BCV at a glance
Key figures (in CHF millions)
| 2008 | 2007 | Change as % | |
|---|---|---|---|
| Total assets | 35 239 | 35 337 | 0% |
| Total income | 928 | 1 088 | -15% |
| Gross profit | 423 | 529 | -20% |
| Net profit | 358 | 477 | -25% |
| Assets under management | 66 766 | 84 349 | 21% |
Ratios
| 1 Excluding goodwill amortization and write-downs | |||
| Cost / income ratio 1 | 63% | 59% | |
| ROE | 11% | 14% | |
| BIS capital adequacy ratios | |||
| Tier 1 capital ratio | 16.4% | 16.3% | |
| Total capital ratio | 16.2% | 16.3% | |
Highlights in 2008
BCV performed very well despite the unprecedented global financial crisis:
- Net profit was CHF 358m, our fourth-best performance ever.

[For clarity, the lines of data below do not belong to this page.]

(* ===== verification/ZiplistLayout.v ===== *)
(** * The layout of a ziplist: fields, entries, sizes

    Lemmas on the header fields, on reading and writing one entry of the bytes laid out
    by [ZiplistSpec], and on the sizes and offsets of lists of entries. *)

From S2P Require Import Prelude Endian Util Ziplist.

(** ** Proofs: fields *)

Module ZiplistLayout.
Import ZiplistSpec EndianFacts.

Section Facts.
Context `{Host} (junk : nat -> Z).

Lemma zlen_hdr a b c : zlen (hdr a b c) = 10.
Proof. unfold hdr. by rewrite !zlen_app, !zlen_le_enc. Qed.

Lemma get_bytes a b c r : in_u 32 a ->
  ZIPLIST_BYTES (hdr a b c ++ r) = Some (host_dec (le_enc 4 a)) /\
  intrev32ifbe (host_dec (le_enc 4 a)) = a.
Proof.
  intros Ha. split; [|by apply load32]. unfold ZIPLIST_BYTES, hdr. rewrite <- !(assoc_L (++)).
  by rewrite rdn_prefix by (by rewrite zlen_le_enc).
Qed.

Lemma get_tail a b c r : in_u 32 b ->
  ZIPLIST_TAIL_OFFSET (hdr a b c ++ r) = Some (host_dec (le_enc 4 b)) /\
  intrev32ifbe (host_dec (le_enc 4 b)) = b.
Proof.
  intros Hb. split; [|by apply load32]. unfold ZIPLIST_TAIL_OFFSET, hdr. rewrite <- !(assoc_L (++)).
  by rewrite rdn_app_mid by (by rewrite zlen_le_enc).
Qed.

Lemma get_len a b c r : ZIPLIST_LENGTH (hdr a b c ++ r) = Some (host_dec (le_enc 2 c)).
Proof.
  unfold ZIPLIST_LENGTH, hdr. rewrite <- !(assoc_L (++)), (assoc_L (++) (le_enc 4 a)).
  by rewrite rdn_app_mid by (by rewrite ?zlen_app, !zlen_le_enc).
Qed.

Lemma set_bytes a b c r a' :
  set_ZIPLIST_BYTES (hdr a b c ++ r) (intrev32ifbe a') = Some (hdr a' b c ++ r).
Proof.
  unfold set_ZIPLIST_BYTES, hdr. rewrite store32, <- !(assoc_L (++)).
  by rewrite wrn_prefix by (by rewrite !zlen_le_enc).
Qed.

Lemma set_tail a b c r b' :
  set_ZIPLIST_TAIL_OFFSET (hdr a b c ++ r) (intrev32ifbe b') = Some (hdr a b' c ++ r).
Proof.
  unfold set_ZIPLIST_TAIL_OFFSET, hdr. rewrite store32, <- !(assoc_L (++)).
  by rewrite wrn_app_mid by (by rewrite !zlen_le_enc).
Qed.

Lemma set_len a b c r c' :
  set_ZIPLIST_LENGTH (hdr a b c ++ r) (intrev16ifbe c') = Some (hdr a b c' ++ r).
Proof.
  unfold set_ZIPLIST_LENGTH, hdr. rewrite store16, <- !(assoc_L (++)), !(assoc_L (++) (le_enc 4 a)).
  by rewrite wrn_app_mid by (by rewrite ?zlen_app, !zlen_le_enc).
Qed.

Lemma entry_tail a b c r : in_u 32 b -> ZIPLIST_ENTRY_TAIL (hdr a b c ++ r) = Some b.
Proof.
  intros Hb. unfold ZIPLIST_ENTRY_TAIL. destruct (get_tail a b c r Hb) as [-> E].
  cbn [mbind option_bind]. by rewrite E.
Qed.

Lemma entry_end a b c r : in_u 32 a -> ZIPLIST_ENTRY_END (hdr a b c ++ r) = Some (a - 1).
Proof.
  intros Ha. unfold ZIPLIST_ENTRY_END. destruct (get_bytes a b c r Ha) as [-> E].
  cbn [mbind option_bind]. by rewrite E.
Qed.

Lemma add_tail_ok a b c r d : in_u 32 b -> in_u 32 (b + d) ->
  add_tail (hdr a b c ++ r) d = Some (hdr a (b + d) c ++ r).
Proof.
  intros Hb Hd. unfold add_tail. destruct (get_tail a b c r Hb) as [-> E].
  cbn [mbind option_bind]. rewrite E, uwrap_small by done. apply set_tail.
Qed.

- Shareholders’ equity remained stable at CHF 3.2bn (Tier 1: 16.4%).
- We were not affected by recent events such as the subprime crisis or the Lehman Brothers bankruptcy.

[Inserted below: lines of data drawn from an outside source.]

Lemma len_loop_ok b t c zl es2 : forall es1 fuel n,
  zl = hdr b t c ++ enc_ents 0 (es1 ++ es2) ++ [ZIP_END] -> chain 0 (es1 ++ es2) -> (length es2 <= fuel)%nat ->
  len_loop fuel zl (10 + total es1) n = Some (n + zlen es2).
Proof.
  induction es2 as [|e es2 IH]; intros es1 fuel n Hz Hch Hf.
  - rewrite app_nil_r in Hz. change (zlen (@nil ent)) with 0. rewrite Z.add_0_r.
    destruct fuel; cbn [len_loop]; rewrite (end_at zl es1 b t c Hz); done.
  - destruct (entry_at zl es1 e es2 b t c Hz Hch) as ((ch & Hr & Ech) & _ & Hl & _).
    destruct fuel as [|fuel]; [cbn in Hf; lia|]. cbn [len_loop]. rewrite Hr. cbn [mbind option_bind].
    rewrite Ech, Hl. cbn [mbind option_bind].
    replace (10 + total es1 + esize e) with (10 + total (es1 ++ [e])) by (rewrite total_snoc; lia).
    rewrite IH; [rewrite zlen_cons; f_equal; lia|by rewrite <- (assoc_L (++))|by rewrite <- (assoc_L (++))|cbn in Hf; lia].
Qed.

Lemma len_ok zl es : layout zl es -> exists zl', ziplistLen zl = Some (zl', zlen es) /\ layout zl' es.
Proof.
  intros Hl. destruct (layout_split zl es Hl) as (b & t & c & Hz & Hch & Hb & Ht & Hlim & Hc).
  pose proof (zlen_nonneg es). unfold ziplistLen.
  pose proof (get_len b t c (enc_ents 0 es ++ [ZIP_END])) as G. rewrite <- Hz in G. rewrite G. cbn [mbind option_bind].
  destruct Hc as [[-> Hn]| ->].
  - rewrite load16 by (unfold in_u, UINT16_MAX in *; lia).
    replace (zlen es <? UINT16_MAX) with true by (symmetry; by apply Z.ltb_lt). by exists zl.
  - rewrite load16 by (unfold in_u, UINT16_MAX in *; lia). change (UINT16_MAX <? UINT16_MAX) with false. cbv iota.
    pose proof (len_loop_ok b t UINT16_MAX zl es [] (length zl) 0 Hz Hch (zl_length zl es b t _ Hz)) as E.
    change (10 + total []) with 10 in E. unfold ZIPLIST_HEADER_SIZE. rewrite E. cbn [mbind option_bind].
    rewrite Z.add_0_l. destruct (Z.ltb_spec (zlen es) UINT16_MAX).
    + pose proof (set_len b t UINT16_MAX (enc_ents 0 es ++ [ZIP_END]) (zlen es)) as S.
      rewrite <- Hz in S. rewrite S. cbn [mbind option_bind]. eexists. split; [done|].
      exists (zlen es). split_and!; [by rewrite Hb, Ht|done|by left|lia].
    + cbn [mbind option_bind]. by exists zl.
Qed.

(** ** Proofs: comparing and searching *)

(** How an entry is compared with a string. *)
Definition same_val (v : zval) (s : list Z) : bool :=
  match v with
  | EStr t => bool_decide (t = s)
  | EInt x _ => match value_of s with EInt y _ => x =? y | EStr _ => false end
  end.

Lemma int_ok_s64 v enc : int_ok v enc -> in_s 64 v.
Proof.
  intros [[He Hv]|[[H1 H2] ->]]; unfold in_s in *.
  - destruct He as [-> | [-> | [-> | [-> | ->]]]]; cbn in *; lia.
  - unfold ZIP_INT_IMM_MIN, ZIP_INT_IMM_MAX in *. cbn. lia.
Qed.

Lemma ll_chars_len v : in_s 64 v -> exists s, Num.ll_chars v = Some s /\ 1 <= zlen s <= 21.
Proof.
  intros Hv. destruct (NumFacts.ll_chars_spec v Hv) as (ds & Hc & Hd & E). eexists. split; [exact E|].
  assert (length ds <= 20)%nat as L by (apply NumFacts.canonical_length; [done|unfold in_s in Hv; lia]).
  destruct Hc as [_ (d & ds' & -> & _)]. destruct (v <? 0); unfold zlen; cbn [length] in *; lia.
Qed.

(** Comparing the representations compares the strings. *)
Lemma same_val_text v s : val_ok v -> same_val v s = bool_decide (text v = s).
Proof.
  intros Hv. destruct v as [t|x enc]; cbn [same_val text val_ok] in *; [done|].
  apply int_ok_s64 in Hv. destruct (ll_chars_len x Hv) as (d & E & Hd). rewrite E. change (default [] (Some d)) with d.
  assert (Num.string2ll d = Some x) as Ed by (by apply string2ll_iff).
  unfold value_of. case_bool_decide as Hs.
  - subst s. replace (32 <=? zlen d) with false by (symmetry; apply Z.leb_gt; lia).
    replace (zlen d =? 0) with false by (symmetry; apply Z.eqb_neq; lia). cbn [orb].
    rewrite Ed. apply Z.eqb_refl.
  - destruct (_ || _); [done|]. destruct (Num.string2ll s) as [y|] eqn:Ey; [|done].
    apply Z.eqb_neq. intros ->. apply Hs. apply string2ll_iff in Ey as [_ Ey]. congruence.
Qed.

Definition vcache_ok (vstr : list Z) (venc : option (option Z)) : Prop :=
  venc = None \/
  venc = Some (match value_of vstr with EInt v _ => Some v | EStr _ => None end).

- There were strong fund inflows from local clients.
Standard & Poor’s raised our long-term credit rating from A+ (stable) to AA- (stable). BCV is the first Swiss cantonal bank to have gained approval from the SFBC to use the Basel 2 Foundation Internal Ratings- Based approach.

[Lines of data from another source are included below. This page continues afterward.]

(* ===== verification/SkiplistFacts.v ===== *)
(** * The skiplist invariant and what the walks and updates do to it

    A list of items, in rank order, determines every forward pointer and span: the entry
    of level [i] of the node of rank [r] designates the first item after it that is taller
    than [i], and the span is the difference of the ranks, or the number of items that
    follow when there is none. *)

From Stdlib Require Import Sorted.
From S2P Require Import Prelude Util Robj Skiplist.

(** ** Specification *)

Module SkiplistSpec.

(** An element: the address, the score and the object of its node, and its height. *)
Record item := Item { iid : nat; isc : spec_float; iob : robj; ih : nat }.

(** The first item taller than [i], and its distance. *)
Fixpoint nfwd (i : nat) (L : list item) : option nat :=
  match L with [] => None | x :: L => if (i <? ih x)%nat then Some (iid x) else nfwd i L end.
Fixpoint nspan (i : nat) (L : list item) : nat :=
  match L with [] => 0 | x :: L => if (i <? ih x)%nat then 1 else S (nspan i L) end.

(** Address and height of the node of rank [r]; the header has rank 0. *)
Definition rank_id (h : nat) (L : list item) (r : nat) : option nat :=
  match r with O => Some h | S r => iid <$> L !! r end.
Definition height_at (L : list item) (r : nat) : nat :=
  match r with O => ZSKIPLIST_MAXLEVEL | S r => default 0%nat (ih <$> L !! r) end.

Definition top (L : list item) : nat := foldr (fun x n => Nat.max (ih x) n) 1%nat L.

(** The order of the elements: by score, then by text. *)
Definition key_lt (s : spec_float) (o : robj) (s' : spec_float) (o' : robj) : Prop :=
  dlt s s' = true \/ deq s s' = true /\ slt (otext o) (otext o') = true.
Definition item_lt (x y : item) : Prop := key_lt (isc x) (iob x) (isc y) (iob y).

Definition item_ok (x : item) : Prop :=
  isnan (isc x) = false /\ robj_ok (iob x) /\ (1 <= ih x)%nat.

(** What a node holds besides its levels. *)
Definition info (m : gmap nat zskiplistNode) (a : nat) : option (option robj * spec_float * option nat * nat) :=
  (fun n => (obj n, score n, backward n, length (level n))) <$> m !! a.

Definition SKIPLIST_LIMIT : nat := Z.to_nat (2 ^ 32 - 1).

(** The structure, for any list of items. *)
Record skel (m : gmap nat zskiplistNode) (zsl : zskiplist) (L : list item) : Prop := {
  sk_header : exists s, info m (header zsl) = Some (None, s, None, ZSKIPLIST_MAXLEVEL);
  sk_nodes : forall r x, L !! r = Some x -> info m (iid x) =
    Some (Some (iob x), isc x, match r with O => None | S r => iid <$> L !! r end, ih x);
  sk_links : forall r a i, rank_id (header zsl) L r = Some a -> (i < height_at L r)%nat ->
    (i < zslevel zsl)%nat ->
    get_level m a i = Some (Level (nfwd i (drop r L)) (Z.of_nat (nspan i (drop r L))));
  sk_idle : forall i, (zslevel zsl <= i < ZSKIPLIST_MAXLEVEL)%nat ->
    exists s, get_level m (header zsl) i = Some (Level None s);
  sk_level : zslevel zsl = top L;
  sk_max : (top L <= ZSKIPLIST_MAXLEVEL)%nat;
  sk_ids : NoDup (header zsl :: map iid L);
  sk_tail : tail zsl = iid <$> last L;
  sk_length : length_ zsl = Z.of_nat (length L);
  sk_items : Forall item_ok L }.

We conducted an in-depth strategic review:
- We defined clear growth priorities in our various business lines and modified our internal organization accordingly.
- We launched a series of strategic initiatives aimed at improving operational excellence.
- We enhanced our customer orientation with four front-line divisions focused on business development.
We confirmed our financial targets and equity optimization strategy, and clearly defined our dividend policy.